Data excerpts

►

Lemma mapped_entry j x p bn b :
  jrep j x -> meta_used sb (j_view x) -> ino_ok (j_view x) p -> NDIRECT <= bn < MAXFILE ->
  addr p NDIRECT <> 0 -> blk (j_view x) p bn = 0 ->
  datastart sb <= b < sb_size sb -> used sb (j_view x) b = false ->
  let x' := set_entry (addr p NDIRECT) (bn - NDIRECT) b (allocated sb b x) in
  mapped 3 1 x p x' p /\ blk (j_view x') p bn = b.
Proof.
  intros R Hm I Hbn Ha H0 Hb Hf x'. pose proof datastart_pos as Hds. pose proof I as [I1 I2 I3 I4 I5].
  assert (Hok : forall m, 0 <= m < jsize -> block_ok (j_view x m)) by (intros; by apply (jview_ok j)).
  set (ind := addr p NDIRECT) in *. specialize (I3 Ha) as Hind. pose proof Hind as [Hir Hiu].
  assert (Hib : ind <> b) by congruence.
  assert (Hvi : j_view (allocated sb b x) ind = j_view x ind) by (apply view_alloc_used; [done|lia|done]).
  assert (Hv' : forall n, n <> ind -> j_view x' n = j_view (allocated sb b x) n)
    by (intros n Hn; unfold x', set_entry, j_write; cbn [j_view]; by apply zset_ne).
  assert (Hvi' : j_view x' ind = put32 (j_view x ind) (Z.to_nat (4 * (bn - NDIRECT))) b)
    by (unfold x', set_entry, j_write; cbn [j_view]; by rewrite zset_eq, Hvi).
  assert (Hused : forall n, 0 <= n < sb_size sb ->
            used sb (j_view x') n = used sb (j_view (allocated sb b x)) n).
  { intros n Hn. unfold used. rewrite Hv'; [done|]. unfold datastart in Hir. fs_consts. lia. }
  assert (Hmono : forall n, data_used (j_view x) n -> data_used (j_view x') n).
  { intros n Hn. destruct (used_mono x b n Hok Hb Hn) as [? Hu]. split; [done|]. by rewrite Hused by lia. }
  assert (Hblk : forall n, 0 <= n < MAXFILE -> blk (j_view x') p n = if n =? bn then b else blk (j_view x) p n).
  { intros n Hn. unfold blk. fs_consts. change (addr p 12) with ind.
    destruct (Z.ltb_spec n 12) as [Hlt|Hge].
    - by destruct (Z.eqb_spec n bn); [lia|].
    - destruct (Z.eqb_spec ind 0); [done|]. rewrite Hvi'.
      pose proof (Hok ind ltac:(destruct G; lia)) as Hli. unfold block_ok in Hli. fs_consts.
      destruct (Z.eqb_spec n bn) as [->|].
      + rewrite get32_put32_eq by lia. apply u32_small. lia.
      + apply get32_put32_ne; lia. }
  assert (Hmf : 0 <= bn < MAXFILE) by (fs_consts; lia).
  split; [|by rewrite Hblk, Z.eqb_refl]. split; try done.
  - apply (ino_ok_extend (j_view x) p (j_view x') p bn b); try done.
    rewrite Hused, used_allocated by (done || lia). by rewrite Z.eqb_refl.
  - intros n Hn. rewrite Hused by done. by apply meta_used_alloc.
  - unfold x', set_entry, j_write. cbn [j_logged].
    pose proof (add_logged_length ind (j_logged (allocated sb b x))). pose proof (alloc_logged x b). lia.
  - intros n Hn. unfold file_block. rewrite Hblk by done. destruct (Z.eqb_spec n bn) as [->|Hne].
    + rewrite H0. change (0 =? 0) with true. cbn match. destruct (Z.eqb_spec b 0); [lia|]. rewrite Hv' by done. apply view_allocated_new.
    + destruct (Z.eqb_spec (blk (j_view x) p n) 0); [done|]. destruct (I4 n Hn) as [Hdu Hni]; [done|].
      rewrite Hv' by done. apply view_alloc_used; [done|lia|done].
  - intros n Hn. rewrite Hblk by done. by destruct (Z.eqb_spec n bn) as [->|].
  - pose proof (free_size x b Hok Hb) as Hfs.
    replace (free_set (j_view x')) with (free_set (j_view (allocated sb b x))); [done|].
    apply set_eq. intros n. rewrite !elem_of_free. split; intros [Hn Hu]; (split; [done|]).
    + by rewrite Hused. + by rewrite <- Hused.
  - intros n Hn. assert (Hni : n <> ind) by (destruct Hn as [Hn|[_ Hn]]; [lia|done]).
    rewrite Hv' by done. destruct Hn as [Hn|[Hn _]]; [|by apply view_alloc_used; [|lia|]].
    apply view_allocated; [lia|]. fs_consts. lia.
  - intros n Hn. rewrite Hblk by done. destruct (n =? bn); [by right|by left].
  - by left.
Qed.
(* ===== verification/Vm.v ===== *)
(** * vm.c: page tables and user memory

    The two-level page tables are read and written in the byte memory of the
    frame allocator, entry by entry, as the code does.  Pointers are 32-bit
    addresses in the kernel's part of the address space. *)

From stdpp Require Import base numbers list gmap sets strings.
From Stdlib Require Import ZArith Lia.
From S2P Require Import Prelude CStrings Frames.

Open Scope Z_scope.

(** An entry of the table [kmap]. *)
Record kmap_entry := MkKmap { virt : Z; phys_start : Z; phys_end : Z; perm : Z }.

Section vm.
Context {K : Type} `{!Frames K}.

(** [*p] of a [uint *], and assignment to it. *)
Definition rd (p : Z) : M K Z := reads (fun k => load32 (fr_mem k) p).
Definition wr (p v : Z) : M K unit := modify (fun k => fr_set (store32 (fr_mem k) p v) k).

Definition memset (dst c n : Z) : M K unit := modify (fun k => fr_set (KString.memset (fr_mem k) dst c n) k).
Definition memmove (dst src n : Z) : M K unit := modify (fun k => fr_set (KString.memmove (fr_mem k) dst src n) k).

Definition walkpgdir (pgdir va : Z) (alloc : bool) : M K Z :=
  let pde := u32 (pgdir + 4 * PDX va) in
  e ← rd pde;
  if has e PTE_P then mret (u32 (p2v (PTE_ADDR e) + 4 * PTX va))
  else if negb alloc then mret 0
  else
    pgtab ← kalloc;
    if pgtab =? 0 then mret 0
    else
      memset pgtab 0 PGSIZE;;
      wr pde (Z.lor (Z.lor (Z.lor (v2p pgtab) PTE_P) PTE_W) PTE_U);;
      mret (u32 (pgtab + 4 * PTX va)).

Fixpoint mappages_loop (n : nat) (pgdir a last pa perm : Z) : M K Z :=
  match n with
  | O => diverge
  | S n' =>
      pte ← walkpgdir pgdir a true;
      if pte =? 0 then mret (-1)
      else
        e ← rd pte;
        if has e PTE_P then panic "remap"
        else
          wr pte (Z.lor (Z.lor pa perm) PTE_P);;
          if a =? last then mret 0
          else mappages_loop n' pgdir (u32 (a + PGSIZE)) last (u32 (pa + PGSIZE)) perm
  end.

Definition mappages (pgdir va size pa perm : Z) : M K Z :=
  let a := PGROUNDDOWN va in
  let last := PGROUNDDOWN (u32 (va + size - 1)) in
  mappages_loop (S (Z.to_nat (u32 (last - a) / PGSIZE))) pgdir a last pa perm.

(** [data], placed by kernel.ld. *)
Definition kmap (data : Z) : list kmap_entry := [
  MkKmap KERNBASE 0 EXTMEM PTE_W;
  MkKmap KERNLINK (v2p KERNLINK) (v2p data) 0;
  MkKmap data (v2p data) PHYSTOP PTE_W;
  MkKmap DEVSPACE DEVSPACE 0 PTE_W
].

Fixpoint map_all (pgdir : Z) (ks : list kmap_entry) : M K Z :=
  match ks with
  | [] => mret pgdir
  | k :: r =>
      n ← mappages pgdir (virt k) (u32 (phys_end k - phys_start k)) (phys_start k) (perm k);
      if n <? 0 then mret 0 else map_all pgdir r
  end.

Definition setupkvm (data : Z) : M K Z :=
  pgdir ← kalloc;
  if pgdir =? 0 then mret 0
  else
    memset pgdir 0 PGSIZE;;
    if p2v PHYSTOP >? DEVSPACE then panic "PHYSTOP too high"
    else map_all pgdir (kmap data).

(** [init] points at [sz] bytes; a failed allocation is not checked. *)
Definition inituvm (pgdir init sz : Z) : M K unit :=
  if sz >=? PGSIZE then panic "inituvm: more than a page"
  else
    m ← kalloc;
    if m =? 0 then undef "inituvm: memset through a null pointer"
    else
      memset m 0 PGSIZE;;
      _ ← mappages pgdir 0 PGSIZE (v2p m) (Z.lor PTE_W PTE_U);
      memmove m init sz.

Fixpoint deallocuvm_loop (n : nat) (pgdir a oldsz : Z) : M K unit :=
  if a <? oldsz then
    match n with
    | O => diverge
    | S n' =>
        pte ← walkpgdir pgdir a false;
        if pte =? 0 then deallocuvm_loop n' pgdir (u32 (a + (NPTENTRIES - 1) * PGSIZE + PGSIZE)) oldsz
        else
          e ← rd pte;
          if has e PTE_P then
            let pa := PTE_ADDR e in
            if pa =? 0 then panic "kfree"
            else
              kfree (p2v pa);;
              wr pte 0;;
              deallocuvm_loop n' pgdir (u32 (a + PGSIZE)) oldsz
          else deallocuvm_loop n' pgdir (u32 (a + PGSIZE)) oldsz
    end
  else mret tt.

Definition deallocuvm (pgdir oldsz newsz : Z) : M K Z :=
  if newsz >=? oldsz then mret oldsz
  else
    deallocuvm_loop (Z.to_nat oldsz) pgdir (PGROUNDUP newsz) oldsz;;
    mret newsz.

(** The result of [mappages] is not looked at. *)
Fixpoint allocuvm_loop (n : nat) (pgdir a oldsz newsz : Z) : M K Z :=
  if a <? newsz then
    match n with
    | O => diverge
    | S n' =>
        m ← kalloc;
        if m =? 0 then
          _ ← deallocuvm pgdir newsz oldsz;
          mret 0
        else
          memset m 0 PGSIZE;;
          _ ← mappages pgdir a PGSIZE (v2p m) (Z.lor PTE_W PTE_U);
          allocuvm_loop n' pgdir (u32 (a + PGSIZE)) oldsz newsz
    end
  else mret newsz.

Definition allocuvm (pgdir oldsz newsz : Z) : M K Z :=
  if newsz >=? KERNBASE then mret 0
  else if newsz <? oldsz then mret oldsz
  else allocuvm_loop (Z.to_nat newsz) pgdir (PGROUNDUP oldsz) oldsz newsz.

Definition free_table (pgdir i : Z) : M K unit :=
  e ← rd (u32 (pgdir + 4 * i));
  when (has e PTE_P) (kfree (p2v (PTE_ADDR e))).

Definition freevm (pgdir : Z) : M K unit :=
  if pgdir =? 0 then panic "freevm: no pgdir"
  else
    _ ← deallocuvm pgdir KERNBASE 0;
    for_ 0 NPDENTRIES (free_table pgdir);;
    kfree pgdir.

Definition clearpteu (pgdir uva : Z) : M K unit :=
  pte ← walkpgdir pgdir uva false;
  if pte =? 0 then panic "clearpteu"
  else
    e ← rd pte;
    wr pte (Z.land e (Z.lnot PTE_U)).

(** The loop of [copyuvm]; [false] is the jump to [bad]. *)
Fixpoint copyuvm_loop (n : nat) (pgdir d i sz : Z) : M K bool :=
  if i <? sz then
    match n with
    | O => diverge
    | S n' =>
        pte ← walkpgdir pgdir i false;
        if pte =? 0 then panic "copyuvm: pte should exist"
        else
          e ← rd pte;
          if negb (has e PTE_P) then panic "copyuvm: page not present"
          else
            let pa := PTE_ADDR e in
            let flags := PTE_FLAGS e in
            m ← kalloc;
            if m =? 0 then mret false
            else
              memmove m (p2v pa) PGSIZE;;
              r ← mappages d i PGSIZE (v2p m) flags;
              if r <? 0 then mret false
              else copyuvm_loop n' pgdir d (u32 (i + PGSIZE)) sz
    end
  else mret true.

Definition copyuvm (data pgdir sz : Z) : M K Z :=
  d ← setupkvm data;
  if d =? 0 then mret 0
  else
    ok ← copyuvm_loop (Z.to_nat sz) pgdir d 0 sz;
    if (ok : bool) then mret d
    else freevm d;; mret 0.

(** The entry is read even where [walkpgdir] returned a null pointer. *)
Definition uva2ka (pgdir uva : Z) : M K Z :=
  pte ← walkpgdir pgdir uva false;
  if pte =? 0 then undef "uva2ka: null pointer read"
  else
    e ← rd pte;
    if negb (has e PTE_P) then mret 0
    else if negb (has e PTE_U) then mret 0
    else mret (p2v (PTE_ADDR e)).

Fixpoint copyout_loop (k : nat) (pgdir va buf len : Z) : M K Z :=
  if len >? 0 then
    match k with
    | O => diverge
    | S k' =>
        let va0 := PGROUNDDOWN va in
        pa0 ← uva2ka pgdir va0;
        if pa0 =? 0 then mret (-1)
        else
          let n := PGSIZE - (va - va0) in
          let n := if n >? len then len else n in
          memmove (u32 (pa0 + (va - va0))) buf n;;
          copyout_loop k' pgdir (u32 (va0 + PGSIZE)) (u32 (buf + n)) (len - n)
    end
  else mret 0.

Definition copyout (pgdir va p len : Z) : M K Z := copyout_loop (Z.to_nat len) pgdir va p len.

End vm.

◄

Work order => Go to the line with "(** The result" in the entries above and repeat every line from there through the line with "a PGSIZE (v2p m) (Z.lor PTE_W PTE_U);", exactly and with no other text.

Response =>
(** The result of [mappages] is not looked at. *)
Fixpoint allocuvm_loop (n : nat) (pgdir a oldsz newsz : Z) : M K Z :=
  if a <? newsz then
    match n with
    | O => diverge
    | S n' =>
        m ← kalloc;
        if m =? 0 then
          _ ← deallocuvm pgdir newsz oldsz;
          mret 0
        else
          memset m 0 PGSIZE;;
          _ ← mappages pgdir a PGSIZE (v2p m) (Z.lor PTE_W PTE_U);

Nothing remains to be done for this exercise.